------ DATASET ENTRIES ------

(** * Neighbor stencils and many-body pair styles of LAMMPS: a shallow embedding

    The development follows the C++ sources function by function:
    - [PairSMATB]  (pair_smatb.cpp, src/unnamed/part_003): [settings],
      [allocate], [coeff], [init_one], [compute] with its three loops, its
      energy tallies and the two ghost exchanges, the four pack/unpack
      callbacks, [write_restart] / [read_restart];
    - [CPairPOD]   (pair_pod.cpp, src/unnamed/part_000): [settings], [init_one],
      [lammpsNeighPairs];
    - [NStencilFullMultiOld3d] (src/src/nstencil_full_multi_old_3d.cpp):
      [create];
    - the sub-models of the two granular packages: the damping models and the
      SDS rolling model of src/unnamed/part_002 ([Granular_NS]), the damping
      models of src/unnamed/part_006 and the SDS rolling model of
      src/src/GRANULAR/contact_rolling_models.cpp ([Contact]).
    Line numbers in the comments are those of the source file of the section.

    Conventions.  A C++ [double] is a real number and arithmetic is exact, so
    every statement below is about the formulas the code evaluates, not about
    their rounding.  A C array is a total map from indices; which indices a
    routine touches is stated where it matters.  Storage that a routine
    obtains from [memory->create] is uninitialised: it is an argument of the
    routine, and nothing is assumed about what it contains.  [error->all] ends
    the run and is the [Fatal] result.

    The first part holds the models and the vocabulary of the statements, the
    second and the third part the proofs. *)

From Stdlib Require Import Reals Lra Lia ZArith List String Bool Arith Sorting.Sorted.
Import ListNotations.

Set Implicit Arguments.

(** ** Numeric and control-flow vocabulary shared by all models *)

Module Num.
Local Open Scope R_scope.

(** [a < b] on doubles, as a branch condition. *)
Definition Rltb (a b : R) : bool := if Rlt_dec a b then true else false.

(** [a != 0.0] is [negb (Reqb a 0)]. *)
Definition Reqb (a b : R) : bool := if Req_dec_T a b then true else false.

Definition vec3 : Type := (R * R * R)%type.
Definition c0 (v : vec3) : R := fst (fst v).
Definition c1 (v : vec3) : R := snd (fst v).
Definition c2 (v : vec3) : R := snd v.
Definition vzero : vec3 := (0, 0, 0).
Definition vadd (u v : vec3) : vec3 := (c0 u + c0 v, c1 u + c1 v, c2 u + c2 v).
Definition vsub (u v : vec3) : vec3 := (c0 u - c0 v, c1 u - c1 v, c2 u - c2 v).
Definition vopp (u : vec3) : vec3 := (- c0 u, - c1 u, - c2 u).
Definition vscale (u : vec3) (s : R) : vec3 := (c0 u * s, c1 u * s, c2 u * s).
Definition normsq (u : vec3) : R := c0 u * c0 u + c1 u * c1 u + c2 u * c2 u.

(** [for (k = 0; k < n; k++) body] on an explicit state. *)
Definition for_loop (St : Type) (n : nat) (body : nat -> St -> St) (s : St) : St :=
  fold_left (fun acc k => body k acc) (seq 0 n) s.

(** [for (k = lo; k <= hi; k++) body] with the bounds as they are in the code. *)
Definition for_range (St : Type) (lo hi : nat) (body : nat -> St -> St) (s : St) : St :=
  fold_left (fun acc k => body k acc) (seq lo (S hi - lo)) s.

(** One-dimensional array store [a[i] = v] and accumulate [a[i] += v]. *)
Definition store1 (A : Type) (a : nat -> A) (i : nat) (v : A) : nat -> A :=
  fun k => if Nat.eqb k i then v else a k.

Definition store2 (A : Type) (a : nat -> nat -> A) (i j : nat) (v : A)
  : nat -> nat -> A :=
  fun k l => if Nat.eqb k i && Nat.eqb l j then v else a k l.

(** What a routine that may call [error->all] produces. *)
Inductive result (A : Type) : Type :=
| OK (a : A)
| Fatal (msg : string).
Arguments Fatal {A} msg.

Definition is_fatal (A : Type) (r : result A) : bool :=
  match r with OK _ => false | Fatal _ => true end.

End Num.
Import Num.

(** ** pair_smatb.cpp *)

Module PairSMATB.
Local Open Scope R_scope.

(** The fourteen [double **] members, one name per array. *)
Inductive param : Set :=
| r0 | p | q | A | QSI | cutOffStart | cutOffEnd | cutOffEnd2
| a3 | a4 | a5 | x3 | x4 | x5.

Definition param_eqb (s t : param) : bool :=
  match s, t with
  | r0, r0 | p, p | q, q | A, A | QSI, QSI
  | cutOffStart, cutOffStart | cutOffEnd, cutOffEnd | cutOffEnd2, cutOffEnd2
  | a3, a3 | a4, a4 | a5, a5 | x3, x3 | x4, x4 | x5, x5 => true
  | _, _ => false
  end.

(** The members of the class that survive between calls: the [setflag]
    matrix of the base class, the coefficient arrays, and the three flags
    that the restart settings carry. *)
Record pair : Type := mkPair {
  setflag : nat -> nat -> Z;
  tab : param -> nat -> nat -> R;
  offset_flag : Z;
  mix_flag : Z;
  tail_flag : Z
}.

(** [t[i][j] = v]. *)
Definition put (c : pair) (t : param) (i j : nat) (v : R) : pair :=
  mkPair (setflag c)
         (fun t' k l =>
            if param_eqb t' t && (Nat.eqb k i && Nat.eqb l j) then v else tab c t' k l)
         (offset_flag c) (mix_flag c) (tail_flag c).

(** [setflag[i][j] = v]. *)
Definition set_setflag (c : pair) (i j : nat) (v : Z) : pair :=
  mkPair (store2 (setflag c) i j v) (tab c) (offset_flag c) (mix_flag c) (tail_flag c).

(** [PairSMATB::settings]. *)
Definition settings (c : pair) (narg : Z) : result pair :=
  if (narg >? 0)%Z
  then Fatal "Illegal pair_style command: smatb accepts no options"
  else OK c.

(** The symmetric copy at the end of [init_one] (lines 407-422): each array in
    turn gets [t[j][i] = t[i][j]], in the order of the source. *)
Definition mirrored : list param :=
  [cutOffEnd2; r0; p; q; A; QSI; cutOffStart; cutOffEnd; a3; a4; a5; x3; x4; x5].

Definition mirror (c : pair) (i j : nat) : pair :=
  fold_left (fun c t => put c t j i (tab c t i j)) mirrored (set_setflag c j i 1%Z).

(** Lines 380-404 of [init_one]: the coefficients of the two switching
    polynomials and the squared cutoff. *)
Definition derive (c : pair) (i j : nat) : pair :=
  let es := tab c cutOffEnd i j - tab c cutOffStart i j in
  let es2 := es * es in
  let es3 := es2 * es in
  let expp := tab c A i j
              * exp (tab c p i j * (1 - tab c cutOffStart i j / tab c r0 i j)) in
  let ap := -1 / es3 in
  let bp := tab c p i j / (tab c r0 i j * es2) in
  let cp := - (tab c p i j * tab c p i j) / (es * tab c r0 i j * tab c r0 i j) in
  let c := put c a5 i j (expp * (12 * ap + 6 * bp + cp) / (2 * es2)) in
  let c := put c a4 i j (expp * (15 * ap + 7 * bp + cp) / es) in
  let c := put c a3 i j (expp * (20 * ap + 8 * bp + cp) / 2) in
  let expq := tab c QSI i j
              * exp (tab c q i j * (1 - tab c cutOffStart i j / tab c r0 i j)) in
  let aq := -1 / es3 in
  let bq := tab c q i j / (es2 * tab c r0 i j) in
  let cq := - (tab c q i j * tab c q i j) / (es * tab c r0 i j * tab c r0 i j) in
  let c := put c x5 i j (expq * (12 * aq + 6 * bq + cq) / (2 * es2)) in
  let c := put c x4 i j (expq * (15 * aq + 7 * bq + cq) / es) in
  let c := put c x3 i j (expq * (20 * aq + 8 * bq + cq) / 2) in
  put c cutOffEnd2 i j (tab c cutOffEnd i j * tab c cutOffEnd i j).

(** [PairSMATB::init_one].  The unset branch stores two mixed cutoffs and then
    calls [error->all], which does not return. *)
Definition init_one (c : pair) (i j : nat) : result (R * pair) :=
  if (setflag c i j =? 0)%Z then Fatal "All pair coeffs are not set"
  else
    let c := derive c i j in
    let c := if negb (Nat.eqb i j) then mirror c i j else c in
    OK (tab c cutOffEnd i j, c).

(** *** compute() *)

(** The atom arrays compute() reads ([atom->x], [atom->type]) and the two
    counts; indices [0 .. nlocal-1] are owned atoms, [nlocal .. nlocal+nghost-1]
    are ghosts. *)
Record atom : Type := mkAtom {
  x : nat -> vec3;
  type : nat -> nat;
  nlocal : nat;
  nghost : nat
}.

(** The neighbor list handed to the pair style.  An entry of [firstneigh]
    carries the special-bond bits above the atom index. *)
Record neigh_list : Type := mkList {
  inum : nat;
  ilist : nat -> nat;
  numneigh : nat -> nat;
  firstneigh : nat -> nat -> Z
}.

------

● INSTRUCTIONS TO FOLLOW: Only the lines above from the line with "offset_flag : Z;" to the line with "(fun t' k l =>", those two lines included, should be reproduced exactly.

● RESPONSE BELOW:
  offset_flag : Z;
  mix_flag : Z;
  tail_flag : Z
}.

(** [t[i][j] = v]. *)
Definition put (c : pair) (t : param) (i j : nat) (v : R) : pair :=
  mkPair (setflag c)
         (fun t' k l =>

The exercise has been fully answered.